2. enforce your own wide-char encoding (on a 4+ bytes type), and your own
conversions (with a 3rd party facet, or set of functions), without ever
using the compiler's native locale and wide IO features.

3. if you want to mix native stuff with third-party tools : set-up the
proper native-to-UTF-32 conversion system (e.g. make a header which tests
compiler-specific and std::library-specific macros, and does the proper
conversion, or aborts, or whatever. In most of the cases, the proper
conversion is keeping the wchar_t values untouched) and apply that
conversion between native calls and third-party UTF-32 calls.
 
J

Jonathan Mcdougall

Samuel said:
(e-mail address removed) (02 May 2005 06:56,



I think you overlooked a detail here : what made this portability an
"illusion" is how different file-systems define file-names rules.

It doesn't mean use of wide-character strings in C++ is not portable, only
that using unicode filenames with various native filesystems is not..
(but boost::filesystem started an "i18n" branch recently, and accessing
files by wide-char names seems to be on the menu, so someone probably took
some time to make that work for the most common platforms)

Oh. I thought it was a general statement.
I think it is.
Good.


I think the expected way is to let the wide streams handle the conversions.
They use their locale's codecvt facet to convert the internal char_type
sequences to the external char encoding.

if you have to widen/narrow stuff yourself, you can use a locale's widen and
narrow function.

I wasn't aware of these functions. Would
something like

char s[6] = {"hello"};
wchar_t w[6] = {0};

std::locale locale("");
std::use_facet<std::ctype<wchar_t> >(locale)
.widen(s, s+6, w);

work?
The way I see it, you can either :
1. use the compiler's native encoding of wide characters, along with the
native locales, and let your compiler's library do its work. In this case,
you don't care what the values are in those wchar_t, as long as it matches
what the locales expect. (and it should !).

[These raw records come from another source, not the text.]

(** The dictionary that [save_state_to_file] pickles. *)
Definition serializable_state (state_data : gmap string pyval)
    : result (gmap string pyval) :=
  rom ← subscript state_data "rom_path";
  ram0 ← subscript state_data "ram";
  ram ← (if is_None ram0 then Ok VNone else tolist ram0);
  ctl0 ← subscript state_data "controllers";
  some ← truthy ctl0;
  ctl ← (if some : bool
         then c0 ← item ctl0 0; l0 ← tolist c0;
              c1 ← item ctl0 1; l1 ← tolist c1;
              Ok (VList [l0; l1])
         else Ok VNone);
  done ← subscript state_data "done";
  timestamp ← subscript state_data "timestamp";
  Ok (<["rom_path" := rom]> (
      <["ram" := ram]> (
      <["controllers" := ctl]> (
      <["done" := done]> (
      <["timestamp" := timestamp]> (
      <["version" := VStr "1.0"]> ∅)))))).

(** [with open(filename, 'wb') as f: pickle.dump(d, f)]; a path at
    which [open] raises is left as it is, and a path at which the write
    raises after [open] is left with the empty file. *)
Definition pickle_dump (d : gmap string pyval) (filename : option string)
    : M t unit := λ g,
  match filename with
  | None => (Raise TypeError, g)
  | Some path =>
      if bool_decide (path ∈ unwritable g) then
        if bool_decide (path ∈ truncating g)
        then (Raise (OSError path), with_files (<[path := Truncated]> (files g)) g)
        else (Raise (OSError path), g)
      else (Ok tt, with_files (<[path := Pickled d]> (files g)) g)
  end.

(** [save_state_to_file] *)
Definition save_state_to_file (state_data : gmap string pyval)
    (filename : option string) : M t unit :=
  d ← lift (serializable_state state_data);
  pickle_dump d filename.

(** [with open(filename, 'rb') as f: pickle.load(f)] *)
Definition pickle_load (filename : string) : M t (gmap string pyval) := λ g,
  match files g !! filename with
  | Some (Pickled d) => (Ok d, g)
  | Some Corrupt => (Raise UnpicklingError, g)
  | Some Truncated => (Raise EOFError, g)
  | None => (Raise (OSError filename), g)
  end.

(** The controllers of [load_state_from_file], inside their [try]. *)
Definition load_controllers (s : gmap string pyval) : result pyval :=
  ctl ← subscript s "controllers";
  c0 ← item ctl 0;
  a0 ← np_array c0;
  c1 ← item ctl 1;
  a1 ← np_array c1;
  Ok (VList [a0; a1]).

(** The RAM of [load_state_from_file], inside its [try]. *)
Definition load_ram (s : gmap string pyval) : result pyval :=
  ram ← subscript s "ram";
  np_array ram.

(** [load_state_from_file] *)
Definition load_state_from_file (filename : string) : M t (gmap string pyval) :=
  try_except
    (s ← pickle_load filename;
     let state_data : gmap string pyval :=
       <["rom_path" := get s "rom_path"]> (
       <["ram" := VNone]> (
       <["controllers" := VNone]> (
       <["done" := get_default s "done" (VBool false)]> (
       <["timestamp" := get_default s "timestamp" (VInt 0)]> ∅)))) in
     state_data ←
       (if is_None (get s "ram") then mret state_data
        else
          match load_ram s with
          | Ok ram => mret (<["ram" := ram]> state_data)
          | _ =>
              show (Printed "Warning: Could not convert RAM data");;
              mret (<["ram" := VNone]> state_data)
          end);
     if is_None (get s "controllers") then mret state_data
     else
       match load_controllers s with
       | Ok ctl => mret (<["controllers" := ctl]> state_data)
       | _ =>
           show (Printed "Warning: Could not convert controller data");;
           mret (<["controllers" := VNone]> state_data)
       end)
    (λ e, show (Printed "Error loading state file");; raise e).

(** [update_state_status] *)
Definition update_state_status : M t unit :=
  slots ← gets state_slots;
  show (StateStatus (merge_sort Z.le (elements (dom slots)))).

(** [clear_states] *)
Definition clear_states : M t unit :=
  modify (with_state_slots ∅);;
  update_state_status.

Definition set_slot (slot : Z) (state_data : gmap string pyval) : M t unit :=
  modify (λ g, with_state_slots (<[slot := state_data]> (state_slots g)) g).

(** [save_state] *)
Definition save_state (slot : Z) (now : float) : M t unit :=
  r ← gets is_emulation_running;
  if negb r then show (MsgWarning "No Emulation")
  else
    try_except
      (on_env NESEnv._backup;;
       state_data ← capture_emulator_state now;
       set_slot slot state_data;;
       filename ← gets (get_state_filename (Some slot) None);
       save_state_to_file state_data filename;;
       show (StatusMessage "State saved to slot");;
       update_state_status)
      (λ e, show (MsgCritical "Save Error" e)).

(** [if self.emulation_thread and self.emulation_thread.env:
       self.emulation_thread.env._restore()] *)
Definition restore_if_env : M t unit :=
  e ← gets the_env;
  match e with
  | Some _ => on_env NESEnv._restore
  | None => pass
  end.

(** [load_state] *)
Definition load_state (slot : Z) : M t unit :=
  r ← gets is_emulation_running;
  if negb r then show (MsgWarning "No Emulation")
  else
    try_except
      (slots ← gets state_slots;
       match slots !! slot with
       | Some _ =>
           restore_if_env;;
           show (StatusMessage "State loaded from slot")
       | None => show (MsgWarning "Limited Functionality")
       end)
      (λ e, show (MsgCritical "Load Error" e)).

(** [save_state_to_file_dialog]; [file_path] is what the file dialog
    returns, empty when it is cancelled. *)
Definition save_state_to_file_dialog (file_path : string) (now : float)
    : M t unit :=
  r ← gets is_emulation_running;
  if negb r then show (MsgWarning "No Emulation")
  else if String.eqb file_path "" then pass
  else
    try_except
      (on_env NESEnv._backup;;
       state_data ← capture_emulator_state now;
       save_state_to_file state_data (Some file_path);;
       set_slot 0 state_data;;
       show (StatusMessage "State saved to file"))
      (λ e, show (MsgCritical "Save Error" e)).

(** The ROM check of [load_state_from_file_dialog]: whether the load
    goes on.  The text of the question names the ROM of the savestate
    with [os.path.basename], which raises on what is not a string;
    [reply] is the button that the user picks. *)
Definition confirm_rom (state_data : gmap string pyval) (reply : button)
    : M t bool :=
  rom ← gets rom_path;
  if ne_rom_path (get state_data "rom_path") rom then
    match get_default state_data "rom_path" (VStr "Unknown") with
    | VStr _ =>
        show (MsgQuestion "ROM Mismatch" [Yes; No] No);;
        mret (match reply with Yes => true | No => false end)
    | _ => raise TypeError
    end
  else mret true.

(** [load_state_from_file_dialog] *)
Definition load_state_from_file_dialog (file_path : string) (reply : button)
    : M t unit :=
  r ← gets is_emulation_running;
  if negb r then show (MsgWarning "No Emulation")
  else if String.eqb file_path "" then pass
  else
    try_except
      (state_data ← load_state_from_file file_path;
       proceed ← confirm_rom state_data reply;
       if proceed : bool then
         set_slot 0 state_data;;
         restore_if_env;;
         show (StatusMessage "State loaded from file")
       else pass)
      (λ e, show (MsgCritical "Load Error" e)).

(** The running session of the window, if there is one: the thread,
    when [is_emulation_running] holds, and the core that it created. *)
Definition session (g : t) : option (EmulationThread.t * NESEnv.t) :=
  th ← emulation_thread g;
  if EmulationThread.isRunning th
  then e ← EmulationThread.env th; Some (th, e)
  else None.

(** The emulation thread running the core between two calls of the
    window: the live state and the terminal flag move on. *)
Definition core_runs (c : NESEnv.core) (d : bool) (g : t) : t :=
  (on_env (NESEnv.advance c d) g).2.

End NESendoGUI.

(* ===================================================================== *)
(** ** Further methods of the thread and of the window *)
(* ===================================================================== *)

(** [min(a, b)] of Python on floats: [b] when [b < a], else [a]. *)
Definition py_min (a b : float) : float := if (b <? a)%float then b else a.

(** [l.remove(x)]: [l] without the first [x] ([l] itself here when there
    is none, where Python raises: the callers test [x in l] first). *)
Fixpoint remove_first (x : string) (l : list string) : list string :=
  match l with
  | [] => []
  | y :: rest => if decide (x = y) then rest else y :: remove_first x rest
  end.

Module Window.
Local Open Scope string_scope.

(** *** Methods on the state of [NESendoGUI.t] *)

(** A method of the thread, under the guard
    [if self.emulation_thread and self.is_emulation_running():] *)
Definition when_running (f : EmulationThread.t → EmulationThread.t) (text : string)
    : M NESendoGUI.t unit :=
  r ← gets NESendoGUI.is_emulation_running;
  if r : bool then
    NESendoGUI.on_thread (modify f);;
    NESendoGUI.show (StatusMessage text)
  else pass.

(** [pause_emulation] and [resume_emulation] *)
Definition pause_emulation : M NESendoGUI.t unit :=
  when_running EmulationThread.pause "Emulation paused".
Definition resume_emulation : M NESendoGUI.t unit :=
  when_running EmulationThread.resume "Emulation resumed".

(** [toggle_fastforward] of the window (the status texts without the
    speed that the code appends) *)
Definition toggle_fastforward : M NESendoGUI.t unit :=
  r ← gets NESendoGUI.is_emulation_running;
  if r : bool then
    NESendoGUI.on_thread (modify EmulationThread.toggle_fastforward);;
    on ← NESendoGUI.on_thread (gets EmulationThread.is_fastforward);
    NESendoGUI.show (StatusMessage (if on : bool then "Fast forward enabled"
                                    else "Fast forward disabled"))
  else pass.

(** [set_fastforward_speed] of the window *)
Definition set_fastforward_speed (speed : float) : M NESendoGUI.t unit :=
  r ← gets NESendoGUI.is_emulation_running;
  if r : bool then
    NESendoGUI.on_thread (modify (EmulationThread.set_fastforward_speed speed));;
    on ← NESendoGUI.on_thread (gets EmulationThread.is_fastforward);
    if on : bool then NESendoGUI.show (StatusMessage "Fast forward speed set")
    else pass
  else pass.

(** The file of a slot in [load_existing_states] *)
Definition slot_file (g : NESendoGUI.t) (slot : Z) : string :=
  path_join (NESendoGUI.state_directory g)
    (splitext_root (basename (default "" (NESendoGUI.rom_path g)))
       ++ "_slot_" ++ pretty slot ++ ".state").

(** One round of the loop of [load_existing_states]; [os.path.exists]
    holds of the paths that have a file. *)
Definition load_existing_state (slot : Z) : M NESendoGUI.t unit :=
  filename ← gets (λ g, slot_file g slot);
  present ← gets (λ g, bool_decide (is_Some (NESendoGUI.files g !! filename)));
  if present : bool then
    try_except
      (state_data ← NESendoGUI.load_state_from_file filename;
       NESendoGUI.set_slot slot state_data)
      (λ e, NESendoGUI.show (Printed "Failed to load state slot"))
  else pass.

(** [load_existing_states] *)
Definition load_existing_states : M NESendoGUI.t unit :=
  none ← gets NESendoGUI.no_rom;
  if none : bool then pass
  else
    for_each [1; 2; 3; 4] load_existing_state;;
    NESendoGUI.update_state_status.

(** [closeEvent] *)
Definition closeEvent : M NESendoGUI.t unit :=
  th ← gets NESendoGUI.emulation_thread;
  (match th with
   | Some _ => NESendoGUI.on_thread EmulationThread.stop
   | None => pass
   end);;
  modify (λ g,
    NESendoGUI.GUI (NESendoGUI.rom_path g) (NESendoGUI.emulation_thread g)
      (NESendoGUI.current_action g) (NESendoGUI.pressed_keys g)
      (NESendoGUI.audio_enabled g) false None (NESendoGUI.state_slots g)
      (NESendoGUI.state_directory g) (NESendoGUI.files g)
      (NESendoGUI.unwritable g) (NESendoGUI.truncating g)
      (NESendoGUI.ui g)).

I know we're getting off-topic, you may prefer not
to answer.

I am working on a kind of id3 editor. Id3
informations may be encoded in ASCII (iso-8859-1)
or in unicode (utf-8 or utf-16). On a compiler
using, for example, MBCS for wide characters, what
could standard C++ do for me?
2. enforce your own wide-char encoding (on a 4+ bytes type), and your own
conversions (with a 3rd party facet, or set of functions), without ever
using the compiler's native locale and wide IO features.

That would definitly be bad for code reuse :)
3. if you want to mix native stuff with third-party tools : set-up the
proper native-to-UTF-32 conversion system (e.g. make a header which tests
compiler-specific and std::library-specific macros, and does the proper
conversion, or aborts, or whatever. In most of the cases, the proper
conversion is keeping the wchar_t values untouched) and apply that
conversion between native calls and third-party UTF-32 calls.

So adopt a single encoding in my code and provide
conversions (adapters) for other libraries?